NBA Hall-of-Famer says games in Israel forged his Jewish identity
Dolph Schayes first visited Israel for 1977 Maccabiah as coach of the U.S. basketball team.
For someone who retired from the NBA as the league's all-time scorer, Dolph Schayes is about as down-to-earth as it gets. A friendly gentleman who talks to everybody from strangers to Tal Brody with equal regard, he is not shy to express humility. "In life I was tall - 6'8" [2.03m]," he said Wednesday before the Jewish Sports Hall of Fame Induction at Wingate. "In Jewish life, I wasn't very tall - I was stunted."
Schayes says the seminal moment in his Jewish life was coming to Israel. He explains that his parents were not religious, and he never had a bar mitzvah. He did not make his first trip to Israel until 1977, when he coached the U.S. basketball team in the Maccabiah. He said it was the first of many emotional moments, marching into the stadium despite the afternoon heat and seeing thousands of athletes and tens of thousands of spectators. "I grew up as a Jew," he says of that moment. "Every time I come I grow up even more."
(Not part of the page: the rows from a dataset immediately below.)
(** The invariant of the fan-out over a table of [length docs] documents:
    it holds when the spawning loop has ended, and every step keeps it. *)
Record consistent (docs : list entries) (s : state) : Prop := {
  c_rows : Forall (fun sh => rows sh = wrap64 (written_rows sh)) (shards s);
  c_mongo : totalMongoRows s =
            wrap64 (Zsum written_rows (shards s) + Z.of_nat (length (channel s)));
  c_loaded : match each s with Loaded v _ => v = totalMongoRows s | Idle => True end;
  c_summed : totalSummedRows s = wrap64 (Zsum closed_rows (shards s));
  c_order : Forall (fun sh => uploader sh = Done -> exporter sh = Closed) (shards s);
  c_drain : Forall (fun sh => exporter sh = Closed ->
                      iter s = [] /\ each s = Idle /\ channel s = []) (shards s);
  c_total : Z.of_nat (length (iter s)) + in_callback s + Z.of_nat (length (channel s)) +
            Zsum written_rows (shards s) = Z.of_nat (length docs)
}.

(** The counter and the sink of a shard are what [exportData] returns on
    the rows the shard has received, when neither source nor sink fails. *)
Definition returned (Marshal : list value -> string * option error)
    (table : Table.t) (timestamp : string) (sh : shard) : Prop :=
  exportData Marshal (received sh) None table (fun _ => None) timestamp =
  Returns ((rows sh, None), written sh).





(** *** Flatten, by the assignments it makes *)

(** The entries of a value the type switch of [flatten] treats as a
    mapping. *)
Definition members (v : value) : option entries :=
  match v with VMap m | VRow m => Some m | _ => None end.
(** * blu-store: the [Store] class (src/index.d.ts, class Store extends Map)

    A shallow embedding of the JavaScript class [Store] and of the part of
    the built-in [Map] and [Array] behaviour it relies on, followed by the
    properties of the specification.

    - JavaScript values are an inductive type; numbers are the integers
      together with the two infinities and NaN, and arrays are the lists of
      their elements, without empty slots.
    - Every [Store] is an object in a heap ([gmap loc MapData]); a Store is
      known by its location, so two variables can name the same Store.
    - A method is a function in the monad [M]: it reads and writes the heap,
      and ends by returning, by throwing, or by running out of fuel (the
      [for ... of] loop over a Map is live and need not end when the loop
      body keeps adding entries).
    - A callback is any function in [M]: it may read and write every Store
      of the heap, keep state there, and throw. *)

From stdpp Require Import base option list gmap strings.
From Stdlib Require Import ZArith Lia.

Set Warnings "-register-all".

Local Open Scope string_scope.
Local Open Scope list_scope.
Local Open Scope Z_scope.

(** ** JavaScript values *)

Inductive number : Type :=
  | Int (z : Z)
  | PosInfinity
  | NegInfinity
  | NaN.

Definition loc := positive.

(** The values a Map compares without looking inside: primitives, and
    objects, which are known only by their identity. *)
Inductive atom : Type :=
  | AUndefined
  | ANull
  | ABool (b : bool)
  | ANumber (n : number)
  | AString (s : string)
  | AObject (l : loc).

(** A value is an atom or an array, kept by its elements: the arrays here
    have no empty slots. *)
Inductive jsval : Type :=
  | JAtom (a : atom)
  | JArray (xs : list jsval).

Coercion JAtom : atom >-> jsval.

Definition undefined : jsval := JAtom AUndefined.
Definition num (z : Z) : jsval := JAtom (ANumber (Int z)).
Definition str (s : string) : jsval := JAtom (AString s).

#[global] Instance number_eq_dec : EqDecision number.
Proof. solve_decision. Defined.
#[global] Instance atom_eq_dec : EqDecision atom.
Proof. solve_decision. Defined.

(** [Array.isArray] *)
Definition isArray (v : jsval) : bool :=
  match v with JArray _ => true | JAtom _ => false end.

(** ToBoolean *)
Definition truthy (v : jsval) : bool :=
  match v with
  | JArray _ => true
  | JAtom AUndefined => false
  | JAtom ANull => false
  | JAtom (ABool b) => b
  | JAtom (ANumber (Int z)) => negb (z =? 0)
  | JAtom (ANumber NaN) => false
  | JAtom (ANumber _) => true
  | JAtom (AString s) => negb (String.eqb s "")
  | JAtom (AObject _) => true
  end.

(** SameValueZero, the comparison of Map keys: NaN is the same as NaN. There
    is one zero and one NaN in [number], and objects are identities, so it is
    equality of atoms. *)
Definition same_value_zero (x y : atom) : bool := bool_decide (x = y).

(** IsStrictlyEqual ([===]), the comparison of [Array.prototype.indexOf] and
    [lastIndexOf]: NaN is not equal to itself. *)
Definition is_strictly_equal (x y : atom) : bool :=
  match x with
  | ANumber NaN => false
  | _ => bool_decide (x = y)
  end.

(** [x < y] on numbers: false when either side is NaN. *)
Definition number_lt (x y : number) : bool :=
  match x, y with
  | NaN, _ | _, NaN => false
  | Int a, Int b => a <? b
  | NegInfinity, NegInfinity => false
  | NegInfinity, _ => true
  | _, PosInfinity => match x with PosInfinity => false | _ => true end
  | _, _ => false
  end.
(** * chromagnon: the local-storage reader of [src/storage.ts]

    A shallow embedding of the key codec ([keyFromUrl], [unpackValue], the
    [split] of [readAll]) and of the store reader ([read], [readAll],
    [asyncIterable]) of [src/storage.ts], together with the properties of
    the key layout, of the decoding and of the release of the store handle.

    JavaScript strings are sequences of UTF-16 code units, Node buffers are
    sequences of bytes; [Buffer.from(string)] and [buffer.toString()] are
    the UTF-8 encoder and decoder between the two.  [url.parse] belongs to
    the platform and is a parameter of the development. *)

From Stdlib Require Import NArith Lia String Ascii.
From stdpp Require Import gmap list sorting.

Local Open Scope N_scope.

(** ** JavaScript strings *)

Module JS.

(** A string is its list of UTF-16 code units. *)
Definition jsstring := list N.

(** An ASCII literal of the source, as code units. *)
Definition lit (s : string) : jsstring :=
  List.map N_of_ascii (list_ascii_of_string s).

Fixpoint eqb (s t : jsstring) : bool :=
  match s, t with
  | [], [] => true
  | c :: s', d :: t' => (c =? d) && eqb s' t'
  | _, _ => false
  end.

(** A string is falsy exactly when it is empty; [null] and [undefined]
    (here [None]) are falsy too. *)
Definition truthy (o : option jsstring) : bool :=
  match o with
  | Some (_ :: _) => true
  | _ => false
  end.

(** [s.slice(1)]: the string without its first code unit. *)
Definition slice1 (s : jsstring) : jsstring := List.tl s.

Fixpoint starts_with (sep s : jsstring) : bool :=
  match sep, s with
  | [], _ => true
  | c :: sep', d :: s' => (c =? d) && starts_with sep' s'
  | _ :: _, [] => false
  end.

(** [s.split(sep)] for a non-empty separator: the pieces between the
    successive occurrences of [sep], found from left to right.  [skip]
    counts the code units of a matched separator still to be passed,
    [acc] is the current piece, reversed. *)
Fixpoint split_from (sep : jsstring) (skip : nat) (acc s : jsstring)
  : list jsstring :=
  match s with
  | [] => [List.rev acc]
  | c :: s' =>
      match skip with
      | S n => split_from sep n acc s'
      | O =>
          if starts_with sep s
          then List.rev acc :: split_from sep (Nat.pred (List.length sep)) [] s'
          else split_from sep O (c :: acc) s'
      end
  end.

Definition split (sep s : jsstring) : list jsstring :=
  split_from sep O [] s.

(** ASCII lower-casing of one code unit and of a string. *)
Definition lower_unit (c : N) : N :=
  if (65 <=? c) && (c <=? 90) then c + 32 else c.

Definition to_lower (s : jsstring) : jsstring := List.map lower_unit s.

(** Surrogates, and strings in which every surrogate is paired. *)
Definition is_high (c : N) : bool := (0xD800 <=? c) && (c <=? 0xDBFF).
Definition is_low (c : N) : bool := (0xDC00 <=? c) && (c <=? 0xDFFF).

Fixpoint well_formed (s : jsstring) : bool :=
  match s with
  | [] => true
  | c :: rest =>
      if is_high c then
        match rest with
        | d :: rest' => is_low d && well_formed rest'
        | [] => false
        end
      else negb (is_low c) && (c <? 0x10000) && well_formed rest
  end.

End JS.

(** ** Buffers and UTF-8 *)

Module Buffer.

Import JS.

(** A buffer is its list of bytes. *)
Definition Bytes := list N.

Definition replacement : list N := [0xEF; 0xBF; 0xBD].

Definition enc2 (c : N) : list N := [0xC0 + c / 64; 0x80 + c mod 64].

Definition enc3 (c : N) : list N :=
  [0xE0 + c / 4096; 0x80 + (c / 64) mod 64; 0x80 + c mod 64].

Definition enc4 (c : N) : list N :=
  [0xF0 + c / 262144; 0x80 + (c / 4096) mod 64;
   0x80 + (c / 64) mod 64; 0x80 + c mod 64].

(** The code point of a surrogate pair. *)
Definition pair_point (hi lo : N) : N :=
  0x10000 + (hi - 0xD800) * 1024 + (lo - 0xDC00).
Another emotional moment for Schayes came in 1993, after the Soviet Union fell apart and the first Russian team marched in. Schayes, who coached the U.S. Masters basketball squad that year, recalls how he saw the team enter decked out in red. "I went up to this guy and told him, 'I want to trade you warm-up suits.' Ours were very-well tailored and theirs was a red rag," he says. "I still have it. I treasure it."
The 81-year-old Hall-of-Famer explains that he did not know about the Maccabiah when he was playing for the Syracuse Nationals in the 1950s and 1960s (they moved to Philadelphia in 1963), and in any event would not have been ineligible because Olympic sports were strictly amateur then. He almost made it to Israel when the U.S. State Department sent the Syracuse basketball team on a Middle East goodwill tour of Lebanon, Iran and Egypt. Schayes suggested Israel but was told it was impractical because it was forbidden to cross the border into Israel from its Arab neighbors.
Walking in Tehran, Schayes - who retired in 1964 with 19,247 points, a record later broken by Wilt Chamberlain - jokes how he learned a little humility from a local, who noticed the group of tall Americans and asked them who they were. "We told him we're the best basketball team in the world - we had just won the NBA world championship," he says. "'No you're not,' the guy told us, 'the Harlem Globetrotters are!'"
Though it took until 1977 to attend his first Maccabiah, Schayes has been to several since and has seen three generations of Schayes participate. His son Danny played for the 1977 basketball squad. Three of his granddaughters - Abi, Carla and Rachel Goettsch, won silver for the U.S. volleyball team as starters in 2001, and his grandson Mickey Ferri won a gold medal in the 4x100 relay in 2005.
Yet it's the Jewish character of the games that moves him most. He recalls how he attended the Pan Am Maccabi Games in Santiago, Chile in 2001. At the ceremony, a picture was shown of one of the slain Israeli athletes from the Munich Olympics with his baby daughter just prior to those fateful games. "Then a 29-year-old walks onto the stage, and it's the daughter," he says while fighting back tears. "That was something."
Reflecting on the moment, Schayes adds: "My motto for these games would be, 'Be part of the Maccabiah Games and grow up.' And I did."